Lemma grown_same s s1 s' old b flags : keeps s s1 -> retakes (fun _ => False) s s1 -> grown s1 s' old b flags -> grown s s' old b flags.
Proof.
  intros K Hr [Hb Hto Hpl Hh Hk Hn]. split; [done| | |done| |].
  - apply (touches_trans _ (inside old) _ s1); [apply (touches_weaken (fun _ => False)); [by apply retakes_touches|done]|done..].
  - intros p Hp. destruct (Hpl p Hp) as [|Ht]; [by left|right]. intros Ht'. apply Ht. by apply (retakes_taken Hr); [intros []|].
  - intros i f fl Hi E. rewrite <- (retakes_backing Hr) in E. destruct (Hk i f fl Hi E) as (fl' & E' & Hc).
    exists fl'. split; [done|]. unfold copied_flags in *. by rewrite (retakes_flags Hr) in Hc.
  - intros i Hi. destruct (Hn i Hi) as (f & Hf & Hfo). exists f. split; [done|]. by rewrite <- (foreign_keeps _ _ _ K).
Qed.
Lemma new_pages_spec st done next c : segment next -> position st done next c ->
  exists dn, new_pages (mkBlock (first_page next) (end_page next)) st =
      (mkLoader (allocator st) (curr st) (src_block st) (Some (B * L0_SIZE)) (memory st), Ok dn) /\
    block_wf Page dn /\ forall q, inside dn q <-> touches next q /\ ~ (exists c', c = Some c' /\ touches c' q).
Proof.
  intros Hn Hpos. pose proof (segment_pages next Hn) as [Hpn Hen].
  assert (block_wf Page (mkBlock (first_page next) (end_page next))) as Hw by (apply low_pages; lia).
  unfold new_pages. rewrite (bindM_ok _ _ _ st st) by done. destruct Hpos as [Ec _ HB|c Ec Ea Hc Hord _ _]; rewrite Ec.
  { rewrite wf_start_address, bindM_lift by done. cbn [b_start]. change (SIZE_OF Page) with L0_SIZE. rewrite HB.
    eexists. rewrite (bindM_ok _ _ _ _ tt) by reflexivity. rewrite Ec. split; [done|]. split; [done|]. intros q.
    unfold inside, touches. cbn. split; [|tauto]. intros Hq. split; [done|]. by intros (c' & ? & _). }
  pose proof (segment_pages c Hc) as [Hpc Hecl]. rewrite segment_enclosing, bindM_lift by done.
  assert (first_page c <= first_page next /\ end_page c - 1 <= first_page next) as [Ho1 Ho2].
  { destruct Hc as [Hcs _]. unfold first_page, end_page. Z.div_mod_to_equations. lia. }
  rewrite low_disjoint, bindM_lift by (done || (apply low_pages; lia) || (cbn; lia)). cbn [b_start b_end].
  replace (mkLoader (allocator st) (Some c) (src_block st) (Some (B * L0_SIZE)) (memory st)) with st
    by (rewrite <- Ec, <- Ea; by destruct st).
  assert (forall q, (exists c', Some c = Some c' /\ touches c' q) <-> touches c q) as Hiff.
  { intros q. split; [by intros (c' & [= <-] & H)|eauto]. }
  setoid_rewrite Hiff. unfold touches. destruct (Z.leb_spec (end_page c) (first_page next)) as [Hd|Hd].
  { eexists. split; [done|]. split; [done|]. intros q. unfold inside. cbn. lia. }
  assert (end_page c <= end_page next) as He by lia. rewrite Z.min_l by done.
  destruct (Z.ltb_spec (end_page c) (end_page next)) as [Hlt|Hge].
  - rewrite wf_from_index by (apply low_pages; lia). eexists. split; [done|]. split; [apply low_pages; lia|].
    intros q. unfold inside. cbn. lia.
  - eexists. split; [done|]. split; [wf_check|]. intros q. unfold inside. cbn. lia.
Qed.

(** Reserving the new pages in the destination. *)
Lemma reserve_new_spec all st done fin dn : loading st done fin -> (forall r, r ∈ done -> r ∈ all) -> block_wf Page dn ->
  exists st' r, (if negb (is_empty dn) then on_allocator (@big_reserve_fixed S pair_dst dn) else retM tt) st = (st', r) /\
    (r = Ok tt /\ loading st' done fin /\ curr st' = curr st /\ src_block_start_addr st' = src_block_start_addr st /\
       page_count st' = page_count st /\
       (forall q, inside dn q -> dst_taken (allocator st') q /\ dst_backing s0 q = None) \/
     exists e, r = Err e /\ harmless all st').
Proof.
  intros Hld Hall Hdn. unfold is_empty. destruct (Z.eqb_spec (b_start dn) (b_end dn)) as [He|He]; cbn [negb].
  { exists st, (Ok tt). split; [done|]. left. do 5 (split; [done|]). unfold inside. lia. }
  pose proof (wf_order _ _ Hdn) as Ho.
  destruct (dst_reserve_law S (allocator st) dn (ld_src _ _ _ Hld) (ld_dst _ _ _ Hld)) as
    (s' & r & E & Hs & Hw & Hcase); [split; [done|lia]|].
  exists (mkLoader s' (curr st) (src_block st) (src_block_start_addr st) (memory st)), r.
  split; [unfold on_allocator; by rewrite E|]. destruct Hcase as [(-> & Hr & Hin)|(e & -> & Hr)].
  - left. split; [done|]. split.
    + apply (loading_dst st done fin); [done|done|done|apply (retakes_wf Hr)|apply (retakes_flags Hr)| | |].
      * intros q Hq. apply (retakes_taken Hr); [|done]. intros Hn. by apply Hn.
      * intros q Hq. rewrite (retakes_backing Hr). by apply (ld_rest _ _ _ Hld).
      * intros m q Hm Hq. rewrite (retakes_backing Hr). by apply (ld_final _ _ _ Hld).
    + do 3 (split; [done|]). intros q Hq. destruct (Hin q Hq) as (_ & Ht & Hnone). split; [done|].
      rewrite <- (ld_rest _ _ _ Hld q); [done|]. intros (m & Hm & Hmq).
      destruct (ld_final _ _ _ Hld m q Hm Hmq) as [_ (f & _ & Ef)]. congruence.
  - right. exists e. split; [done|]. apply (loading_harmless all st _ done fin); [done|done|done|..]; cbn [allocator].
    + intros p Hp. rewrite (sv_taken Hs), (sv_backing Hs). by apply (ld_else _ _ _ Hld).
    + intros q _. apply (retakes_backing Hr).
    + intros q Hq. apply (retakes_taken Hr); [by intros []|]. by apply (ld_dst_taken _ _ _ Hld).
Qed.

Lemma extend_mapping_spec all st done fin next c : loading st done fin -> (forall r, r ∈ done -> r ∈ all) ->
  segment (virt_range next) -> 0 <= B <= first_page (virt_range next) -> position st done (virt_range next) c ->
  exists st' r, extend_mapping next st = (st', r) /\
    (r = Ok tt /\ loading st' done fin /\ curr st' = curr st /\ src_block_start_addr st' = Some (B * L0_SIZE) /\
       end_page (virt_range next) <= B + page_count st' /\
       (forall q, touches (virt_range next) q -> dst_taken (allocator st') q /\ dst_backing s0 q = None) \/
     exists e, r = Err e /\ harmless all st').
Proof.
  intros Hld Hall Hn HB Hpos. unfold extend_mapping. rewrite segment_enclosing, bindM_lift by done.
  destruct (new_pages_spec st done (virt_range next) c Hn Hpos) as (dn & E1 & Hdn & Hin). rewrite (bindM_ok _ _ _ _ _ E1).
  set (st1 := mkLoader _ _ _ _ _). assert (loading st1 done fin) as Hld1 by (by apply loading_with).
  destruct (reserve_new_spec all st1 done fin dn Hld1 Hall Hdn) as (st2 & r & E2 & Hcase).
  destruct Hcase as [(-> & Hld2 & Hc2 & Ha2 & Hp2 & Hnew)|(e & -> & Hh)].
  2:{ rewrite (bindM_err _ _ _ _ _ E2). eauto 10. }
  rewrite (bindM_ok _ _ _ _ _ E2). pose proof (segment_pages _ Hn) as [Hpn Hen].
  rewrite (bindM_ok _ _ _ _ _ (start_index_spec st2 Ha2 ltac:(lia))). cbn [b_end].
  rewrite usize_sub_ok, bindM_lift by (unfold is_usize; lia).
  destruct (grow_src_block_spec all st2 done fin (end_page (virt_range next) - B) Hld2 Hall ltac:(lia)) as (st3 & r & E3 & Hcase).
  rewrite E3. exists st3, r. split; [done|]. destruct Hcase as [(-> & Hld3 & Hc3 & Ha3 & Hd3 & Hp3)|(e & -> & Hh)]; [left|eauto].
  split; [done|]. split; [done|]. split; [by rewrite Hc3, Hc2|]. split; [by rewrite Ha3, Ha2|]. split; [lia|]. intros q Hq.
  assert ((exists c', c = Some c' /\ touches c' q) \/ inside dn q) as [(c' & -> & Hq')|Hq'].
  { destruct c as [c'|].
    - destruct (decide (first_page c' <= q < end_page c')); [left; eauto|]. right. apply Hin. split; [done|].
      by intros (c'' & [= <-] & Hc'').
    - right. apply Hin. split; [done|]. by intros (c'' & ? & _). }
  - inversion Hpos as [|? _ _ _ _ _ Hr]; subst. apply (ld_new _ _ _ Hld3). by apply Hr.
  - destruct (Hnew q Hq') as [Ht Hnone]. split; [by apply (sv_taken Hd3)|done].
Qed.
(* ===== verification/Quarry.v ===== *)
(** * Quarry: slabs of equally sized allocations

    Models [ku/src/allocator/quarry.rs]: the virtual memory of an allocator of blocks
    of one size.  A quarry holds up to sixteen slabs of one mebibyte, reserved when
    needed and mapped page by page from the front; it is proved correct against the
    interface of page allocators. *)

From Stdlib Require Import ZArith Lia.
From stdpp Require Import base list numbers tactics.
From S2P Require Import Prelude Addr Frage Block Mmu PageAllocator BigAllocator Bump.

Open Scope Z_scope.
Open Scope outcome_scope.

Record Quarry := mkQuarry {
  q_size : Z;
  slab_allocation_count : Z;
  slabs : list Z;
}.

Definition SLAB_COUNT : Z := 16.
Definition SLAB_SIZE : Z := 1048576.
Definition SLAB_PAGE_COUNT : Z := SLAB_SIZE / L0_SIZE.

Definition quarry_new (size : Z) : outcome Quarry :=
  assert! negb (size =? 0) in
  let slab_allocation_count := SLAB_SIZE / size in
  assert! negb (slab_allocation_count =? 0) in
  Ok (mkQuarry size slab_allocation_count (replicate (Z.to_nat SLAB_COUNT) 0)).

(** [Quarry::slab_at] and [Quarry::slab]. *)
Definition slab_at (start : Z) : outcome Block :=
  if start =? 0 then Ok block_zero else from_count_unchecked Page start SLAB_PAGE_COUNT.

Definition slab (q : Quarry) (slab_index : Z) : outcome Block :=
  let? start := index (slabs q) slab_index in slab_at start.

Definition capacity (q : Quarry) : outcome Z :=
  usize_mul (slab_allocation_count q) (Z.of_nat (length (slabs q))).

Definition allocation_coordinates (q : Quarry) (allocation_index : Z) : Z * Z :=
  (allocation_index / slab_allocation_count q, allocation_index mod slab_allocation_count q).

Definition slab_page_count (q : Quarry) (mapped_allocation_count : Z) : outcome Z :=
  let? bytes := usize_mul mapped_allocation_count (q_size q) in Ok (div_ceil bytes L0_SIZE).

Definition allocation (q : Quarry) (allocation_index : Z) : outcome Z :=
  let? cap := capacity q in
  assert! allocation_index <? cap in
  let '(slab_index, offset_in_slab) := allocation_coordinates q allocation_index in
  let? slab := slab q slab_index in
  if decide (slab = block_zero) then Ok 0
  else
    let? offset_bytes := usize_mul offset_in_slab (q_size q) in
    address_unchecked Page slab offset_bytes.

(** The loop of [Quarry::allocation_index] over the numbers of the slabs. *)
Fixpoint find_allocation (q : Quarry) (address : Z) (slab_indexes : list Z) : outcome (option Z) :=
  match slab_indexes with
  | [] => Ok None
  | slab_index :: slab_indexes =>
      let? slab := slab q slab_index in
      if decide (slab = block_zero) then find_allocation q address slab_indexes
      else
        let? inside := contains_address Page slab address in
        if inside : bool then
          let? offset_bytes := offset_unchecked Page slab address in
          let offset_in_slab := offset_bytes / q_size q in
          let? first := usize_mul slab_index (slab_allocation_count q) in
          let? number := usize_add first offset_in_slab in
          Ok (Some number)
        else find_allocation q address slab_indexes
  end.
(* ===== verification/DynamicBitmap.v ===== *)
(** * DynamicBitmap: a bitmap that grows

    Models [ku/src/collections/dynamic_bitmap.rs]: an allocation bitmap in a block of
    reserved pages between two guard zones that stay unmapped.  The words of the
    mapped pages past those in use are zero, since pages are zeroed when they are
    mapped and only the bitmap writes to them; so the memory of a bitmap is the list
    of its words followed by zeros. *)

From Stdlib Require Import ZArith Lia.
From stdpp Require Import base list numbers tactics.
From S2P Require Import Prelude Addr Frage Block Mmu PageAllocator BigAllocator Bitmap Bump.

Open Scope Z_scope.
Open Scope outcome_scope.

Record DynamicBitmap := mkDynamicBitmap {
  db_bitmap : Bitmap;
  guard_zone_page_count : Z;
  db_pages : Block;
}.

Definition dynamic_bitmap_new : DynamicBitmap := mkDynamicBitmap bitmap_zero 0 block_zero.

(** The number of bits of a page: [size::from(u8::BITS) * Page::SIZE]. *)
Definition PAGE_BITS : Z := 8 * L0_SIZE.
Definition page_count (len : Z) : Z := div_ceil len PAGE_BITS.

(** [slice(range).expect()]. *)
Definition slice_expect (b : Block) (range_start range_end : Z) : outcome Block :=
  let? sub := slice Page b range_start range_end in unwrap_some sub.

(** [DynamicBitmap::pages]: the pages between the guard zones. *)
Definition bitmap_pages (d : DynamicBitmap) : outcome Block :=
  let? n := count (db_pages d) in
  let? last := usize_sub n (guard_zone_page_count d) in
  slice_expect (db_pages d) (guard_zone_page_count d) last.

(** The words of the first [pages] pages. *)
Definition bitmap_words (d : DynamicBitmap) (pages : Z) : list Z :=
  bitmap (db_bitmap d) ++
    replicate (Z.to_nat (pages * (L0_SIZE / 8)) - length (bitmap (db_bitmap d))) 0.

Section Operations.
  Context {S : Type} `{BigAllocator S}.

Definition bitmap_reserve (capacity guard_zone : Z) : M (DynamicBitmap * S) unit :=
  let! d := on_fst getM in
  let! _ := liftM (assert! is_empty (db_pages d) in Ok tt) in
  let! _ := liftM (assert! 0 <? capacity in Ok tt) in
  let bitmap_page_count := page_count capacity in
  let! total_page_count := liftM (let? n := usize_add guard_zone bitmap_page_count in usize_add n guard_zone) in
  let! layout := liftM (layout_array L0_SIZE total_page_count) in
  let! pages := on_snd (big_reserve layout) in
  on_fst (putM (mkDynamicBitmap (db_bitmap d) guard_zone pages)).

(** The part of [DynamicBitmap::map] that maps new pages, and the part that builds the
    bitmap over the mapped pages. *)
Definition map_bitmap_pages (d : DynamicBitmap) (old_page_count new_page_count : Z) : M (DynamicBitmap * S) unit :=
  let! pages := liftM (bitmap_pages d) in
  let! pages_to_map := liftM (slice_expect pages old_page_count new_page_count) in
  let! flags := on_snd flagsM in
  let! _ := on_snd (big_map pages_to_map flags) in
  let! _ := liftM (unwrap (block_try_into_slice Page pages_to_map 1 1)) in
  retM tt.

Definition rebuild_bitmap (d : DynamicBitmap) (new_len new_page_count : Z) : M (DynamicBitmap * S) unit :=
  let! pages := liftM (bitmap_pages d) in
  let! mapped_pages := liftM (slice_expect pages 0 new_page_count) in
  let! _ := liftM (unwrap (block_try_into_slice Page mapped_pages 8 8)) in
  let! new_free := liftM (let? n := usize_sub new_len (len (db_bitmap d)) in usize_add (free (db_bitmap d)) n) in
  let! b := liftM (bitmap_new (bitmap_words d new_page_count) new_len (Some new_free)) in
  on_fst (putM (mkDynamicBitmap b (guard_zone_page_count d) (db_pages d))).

» **Your instructions**
Your job is to print exactly the lines that run from the top of the entries through the line with "Lemma new_pages_spec st", and no others.

» **Written solution**
Lemma grown_same s s1 s' old b flags : keeps s s1 -> retakes (fun _ => False) s s1 -> grown s1 s' old b flags -> grown s s' old b flags.
Proof.
  intros K Hr [Hb Hto Hpl Hh Hk Hn]. split; [done| | |done| |].
  - apply (touches_trans _ (inside old) _ s1); [apply (touches_weaken (fun _ => False)); [by apply retakes_touches|done]|done..].
  - intros p Hp. destruct (Hpl p Hp) as [|Ht]; [by left|right]. intros Ht'. apply Ht. by apply (retakes_taken Hr); [intros []|].
  - intros i f fl Hi E. rewrite <- (retakes_backing Hr) in E. destruct (Hk i f fl Hi E) as (fl' & E' & Hc).
    exists fl'. split; [done|]. unfold copied_flags in *. by rewrite (retakes_flags Hr) in Hc.
  - intros i Hi. destruct (Hn i Hi) as (f & Hf & Hfo). exists f. split; [done|]. by rewrite <- (foreign_keeps _ _ _ K).
Qed.
Lemma new_pages_spec st done next c : segment next -> position st done next c ->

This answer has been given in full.